* [WORK TASK]: Counting only lines that contain "password", state the total found in the material below. Add nothing else.

--- START ---

(** What the dashboard's restore button does to the world. *)
Lemma restore_runs (id : JS.value) (s : Dashboard.State) (w : World) (csh : Sheet)
    (i : nat) (r : row) :
  let updated :=
    [id; JS.index r 1; JS.index r 2; JS.index r 3; Companies.currentImage r;
     Companies.currentStatus r; Some "false"] in
  let data := <[i + 1 := updated]> (rows csh) in
  notAdmin (session w) = false ->
  JS.truthy id = true ->
  sheets w !! "companies" = Some csh ->
  JS.findIndex (fun row => JS.eq3 (JS.index row 0) id) (drop 1 (rows csh)) = Some i ->
  drop 1 (rows csh) !! i = Some r ->
  is_Some (find (fun c => JS.eq3 (Company.id c) id) (Dashboard.companies s)) ->
  exists w',
    Dashboard.handleRestoreCompany true id s w
    = (Value {| Dashboard.companies := map Companies.ofRow (drop 1 data);
                Dashboard.loading := false;
                Dashboard.error := Dashboard.error s;
                Dashboard.showDeleted := Dashboard.showDeleted s |}, w')
    /\ sheets w'
       = <["companies" := {| rows := data; tables := tables csh |}]> (sheets w)
    /\ session w' = session w.
Proof.
  intros updated data Ha Hid Hc Hi Hr [c Hfound].
  set (req := {| Companies.id := id; Companies.name := None;
                 Companies.username := None; Companies.password := None;
                 Companies.image := None; Companies.status := None;
                 Companies.deleted := Some false |}).
  pose proof (PUT_plain req w csh i r Ha Hid Hc Hi Hr eq_refl eq_refl) as Hrun.
  cbn zeta in Hrun.
  change (Companies.renamed req r) with false in Hrun.
  change (Companies.updatedCompany req r
            (if JS.truthy (Companies.password req)
             then Some (bcryptHash w (JS.toString (Companies.password req)) 10)
             else JS.index r 3) (Companies.currentImage r))
    with updated in Hrun.
  fold data in Hrun.
  eexists. unfold Dashboard.handleRestoreCompany. cbn [negb]. rewrite Hfound.
  fold req. unfold bind at 1. rewrite Hrun, Fetch_ok_200. cbn [negb].
  unfold Dashboard.fetchCompanies, bind.
  erewrite GET_listing; cycle 1.
  - exact Ha.
  - cbn [sheets setSheets]. apply lookup_insert_eq.
  - rewrite Fetch_ok_200. cbn [negb]. unfold ret. split_and!; reflexivity.
Qed.

Section Deleted.
Variable decodeURIComponent : string -> option string.
Variable toISOString : Z -> string.
Variable Number : string -> float.
Variable idOfQuery : JS.value -> JS.value.

(** X18. A company deleted from the dashboard is closed for registration, and
    restoring it does not open it again. For a listed company whose sheet
    exists under its name while the title [{name}-deleted] is free: after
    the delete button, the list shows the company as deleted and every valid
    registration for it is answered 404 and stores nothing; after the
    restore button on the result, the list shows it as not deleted, and the
    answer to a registration is the same 404. *)
Theorem dashboard_delete_closes_registration
    (s : Dashboard.State) (w : World) (csh sh : Sheet) (i : nat) (r : row)
    (companyName : string) :
  let id := JS.index r 0 in
  let deleted := Dashboard.handleDeleteCompany idOfQuery true id s w in
  idOfQuery id = id ->
  notAdmin (session w) = false ->
  JS.truthy id = true ->
  sheets w !! "companies" = Some csh ->
  JS.findIndex (fun row => JS.eq3 (JS.index row 0) id) (drop 1 (rows csh)) = Some i ->
  drop 1 (rows csh) !! i = Some r ->
  JS.index r 1 = Some companyName ->
  companyName <> "companies" ->
  sheets w !! companyName = Some sh ->
  sheets w !! (companyName +:+ "-deleted") = None ->
  exists state shown,
    deleted.1 = Value state
    /\ Dashboard.companies state !! i = Some shown
    /\ Company.deleted shown = true
    /\ let restored := Dashboard.handleRestoreCompany true id state deleted.2 in
       (exists state' shown',
          restored.1 = Value state'
          /\ Dashboard.companies state' !! i = Some shown'
          /\ Company.deleted shown' = false)
       /\ forall w',
            w' = deleted.2 \/ w' = restored.2 ->
            (forall req,
               Register.valid decodeURIComponent req = Some companyName ->
               let out := Register.POST decodeURIComponent toISOString req w' in
               out.1
               = Value (json (BError ("Company " +:+ JS.dq +:+ companyName +:+ JS.dq
                                      +:+ " not found or inaccessible")) 404)
               /\ sheets out.2 = sheets w')
            /\ (forall req,
                  Part001.valid decodeURIComponent Number req = Some companyName ->
                  let out :=
                    Part001.POST decodeURIComponent toISOString Number req w' in
                  out.1 = Value (json (BError "Company not found") 404)
                  /\ sheets out.2 = sheets w').
Proof.
  intros id deleted Hq Ha Hid Hc Hi Hr Hn Hne Hsh Hfree.
  destruct (delete_runs idOfQuery id s w csh sh i r companyName
              Hq Ha Hid Hc Hi Hr Hn Hne Hsh Hfree) as (w1 & Hrun1 & Hs1 & Hse1).
  cbn zeta in Hrun1, Hs1. subst deleted. rewrite Hrun1. cbn [fst snd].
  set (marked := JS.setIndex r 6 (Some "true")) in *.
  set (data := <[i + 1 := marked]> (rows csh)) in *.
  assert (i < length (drop 1 (rows csh))) as Hlt by (by eapply lookup_lt_Some).
  assert (companyName +:+ "-deleted" <> "companies") as Hne'
    by (intros E; rewrite E in Hfree; congruence).
  assert (companyName +:+ "-deleted" <> companyName) as Hne''
    by (intros E; rewrite E in Hfree; congruence).
  assert (sheets w1 !! "companies" = Some {| rows := data; tables := tables csh |})
    as Hc1.
  { rewrite Hs1. rewrite lookup_insert_ne by done.
    rewrite lookup_delete_ne by done. apply lookup_insert_eq. }
  assert (sheets w1 !! companyName = None) as Hgone.
  { rewrite Hs1. rewrite lookup_insert_ne by done. apply lookup_delete_eq. }
  assert (drop 1 data !! i = Some marked) as Hr1.
  { subst data. rewrite drop1_insert. by apply list_lookup_insert_eq. }
  assert (JS.findIndex (fun row => JS.eq3 (JS.index row 0) id) (drop 1 data) = Some i)
    as Hi1.
  { subst data. rewrite drop1_insert. apply findIndex_insert_first; [done|].
    subst marked. rewrite index_setIndex_ne by done.
    unfold JS.eq3. by apply bool_decide_eq_true_2. }
  set (state := {| Dashboard.companies := map Companies.ofRow (drop 1 data);
                   Dashboard.loading := false;
                   Dashboard.error := Dashboard.error s;
                   Dashboard.showDeleted := Dashboard.showDeleted s |}).
  assert (notAdmin (session w1) = false) as Ha1 by (by rewrite Hse1).
  assert (is_Some (find (fun c => JS.eq3 (Company.id c) id) (Dashboard.companies state)))
    as Hfound.
  { apply (find_is_Some _ _ (Companies.ofRow marked)).
    - cbn [Dashboard.companies state]. apply list_elem_of_fmap.
      exists marked. split; [done|]. by eapply list_elem_of_lookup_2.
    - change (JS.eq3 (JS.index marked 0) id = true).
      subst marked. rewrite index_setIndex_ne by done.
      unfold JS.eq3. by apply bool_decide_eq_true_2. }
  destruct (restore_runs id state w1 {| rows := data; tables := tables csh |} i marked
              Ha1 Hid Hc1 Hi1 Hr1 Hfound)
    as (w2 & Hrun2 & Hs2 & Hse2).
  cbn zeta in Hrun2, Hs2. cbn [rows tables] in Hrun2, Hs2.
  exists state, (Companies.ofRow marked). split_and!.
  - done.
  - cbn [Dashboard.companies state]. by rewrite list_lookup_fmap, Hr1.
  - change ((if JS.eq3 (JS.index marked 6) (Some "true") then true else false) = true).
    subst marked. by rewrite index_setIndex_eq.
  - rewrite Hrun2. cbn [fst snd].
    eexists _, _. split_and!; [reflexivity | |].
    + cbn [Dashboard.companies]. rewrite drop1_insert.
      rewrite list_lookup_fmap, list_lookup_insert_eq; [done|].
      subst data. by rewrite drop1_insert, length_insert.
    + done.
  - rewrite Hrun2. cbn [fst snd].
    assert (sheets w2 !! companyName = None) as Hgone2.
    { rewrite Hs2. by rewrite lookup_insert_ne. }
    intros w' [->| ->]; split; intros req Hv.
    + by rewrite (Register_POST_no_sheet _ _ _ _ _ Hv Hgone).
    + by rewrite (Part001_POST_no_sheet _ _ _ _ _ _ Hv Hgone).
    + by rewrite (Register_POST_no_sheet _ _ _ _ _ Hv Hgone2).
    + by rewrite (Part001_POST_no_sheet _ _ _ _ _ _ Hv Hgone2).
Qed.

End Deleted.

(** ** The registration pages *)

Section Forms.
Variable decodeURIComponent : string -> option string.
Variable toISOString : Z -> string.
Variable Number : string -> float.

(** X19. What the first page of [part_000] lets through, the handler of
    [part_001] accepts: once the page's own checks pass and the company name
    decodes to a non-empty name, the body the page sends passes the field
    validation of the handler. *)
Theorem form1_body_passes_validation (p : Form1.Page) (companyName : string) :
  Form1.refusal Number p = None ->
  decodeURIComponent (Form1.companyName p) = Some companyName ->
  companyName <> "" ->
  Part001.valid decodeURIComponent Number (Form1.body p) = Some companyName.
Proof.
  unfold Form1.refusal, Part001.valid, Part001.missing, Part001.badAge, Form1.body.
  cbn [Part001.rawCompanyName Part001.eventName Part001.name Part001.whatsapp
       Part001.email Part001.gender Part001.education Part001.universityCollege
       Part001.age Part001.nationalId JS.toString default from_option Datatypes.id].
  intros Hr -> Hne.
  destruct (negb (JS.truthy (Form1.exactEventName p))) eqn:He; [done|].
  destruct (Form1.eventDisabled p || Form1.companyDisabled p); [done|].
  destruct (negb (JS.truthy (Some (Form1.name (Form1.formData p))))) eqn:H1; [done|].
  destruct (negb (JS.truthy (Some (Form1.whatsapp (Form1.formData p))))) eqn:H2; [done|].
  destruct (negb (JS.truthy (Some (Form1.email (Form1.formData p))))) eqn:H3; [done|].
  destruct (negb (JS.truthy (Some (Form1.gender (Form1.formData p))))) eqn:H4; [done|].
  destruct (negb (JS.truthy (Some (Form1.education (Form1.formData p))))) eqn:H5;
    [done|].
  destruct (negb (JS.truthy (Some (Form1.universityCollege (Form1.formData p)))))
    eqn:H6; [done|].
  destruct (negb (JS.truthy (Some (Form1.nationalId (Form1.formData p))))) eqn:H7;
    [done|].
  destruct (negb (JS.truthy (Some (Form1.age (Form1.formData p))))) eqn:H8; [done|].
  cbn [orb] in Hr.
  destruct (negb (Regex.test Regex.emailRegex _)) eqn:H9; [done|].
  destruct (negb (Regex.test Regex.phoneRegex _)) eqn:H10; [done|].
  destruct (PrimFloat.is_nan _ || _ || _) eqn:H11; [done|].
  assert (negb (JS.truthy (Some companyName)) = false) as ->.
  { cbn. by rewrite bool_decide_eq_false_2. }
  done.
Qed.

Lemma Register_missing_number companyName req :
  Register.whatsappNumber req = None -> Register.missing companyName req = true.
Proof.
  intros H. unfold Register.missing. rewrite H. cbn [JS.truthy negb].
  by destruct (negb _), (negb _), (negb _).
Qed.

(** X20. Neither page of [part_000] can register through [route.ts]. Both send
    the form fields under their own keys, none of which is [whatsappNumber]:
    whatever the form holds, once the page's checks pass and the company
    name decodes, the handler answers 400 before it calls a collaborator,
    and the page shows "All fields are required" and keeps the form. *)
Theorem pages_refused_by_route :
  (forall (p : Form1.Page) (w : World) (companyName : string),
     Form1.refusal Number p = None ->
     decodeURIComponent (Form1.companyName p) = Some companyName ->
     Form1.handleSubmit Number
       (fun b => Register.POST decodeURIComponent toISOString (Form1.destructured b)) p w
     = (Value {| Form1.companyName := Form1.companyName p;
                 Form1.exactEventName := Form1.exactEventName p;
                 Form1.eventDisabled := Form1.eventDisabled p;
                 Form1.companyDisabled := Form1.companyDisabled p;
                 Form1.formData := Form1.formData p;
                 Form1.error := "All fields are required";
                 Form1.success := Form1.success p;
                 Form1.submitting := false |}, w))
  /\ (forall (p : Form2.Page) (w : World) (companyName : string),
        Form2.refusal p = None ->
        decodeURIComponent (Form2.companyName p) = Some companyName ->
        Form2.handleSubmit
          (fun b => Register.POST decodeURIComponent toISOString (Form2.destructured b))
          p w
        = (Value {| Form2.companyName := Form2.companyName p;
                    Form2.exactEventName := Form2.exactEventName p;
                    Form2.eventDisabled := Form2.eventDisabled p;
                    Form2.companyDisabled := Form2.companyDisabled p;
                    Form2.formData := Form2.formData p;
                    Form2.error := "All fields are required";
                    Form2.success := Form2.success p;
                    Form2.submitting := false |}, w)).
Proof.
  split.
  - intros p w companyName Hr Hd.
    unfold Form1.handleSubmit. rewrite Hr. unfold bind at 1.
    assert (Register.POST decodeURIComponent toISOString
              (Form1.destructured (Form1.body p)) w
            = (Value (json (BError "All fields are required") 400), w)) as ->; [|done].
    unfold Register.POST, tryCatch, bind.
    change (JS.toString (Register.rawCompanyName (Form1.destructured (Form1.body p))))
      with (Form1.companyName p).
    rewrite Hd. unfold ofOption, ret.
    by rewrite Register_missing_number.
  - intros p w companyName Hr Hd.
    unfold Form2.handleSubmit. rewrite Hr. unfold bind at 1.
    assert (Register.POST decodeURIComponent toISOString
              (Form2.destructured (Form2.body p)) w
            = (Value (json (BError "All fields are required") 400), w)) as ->; [|done].
    unfold Register.POST, tryCatch, bind.
    change (JS.toString (Register.rawCompanyName (Form2.destructured (Form2.body p))))
      with (Form2.companyName p).
    rewrite Hd. unfold ofOption, ret.
    by rewrite Register_missing_number.
Qed.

--- END ---

* [RESULT FOR THIS EXERCISE]: 3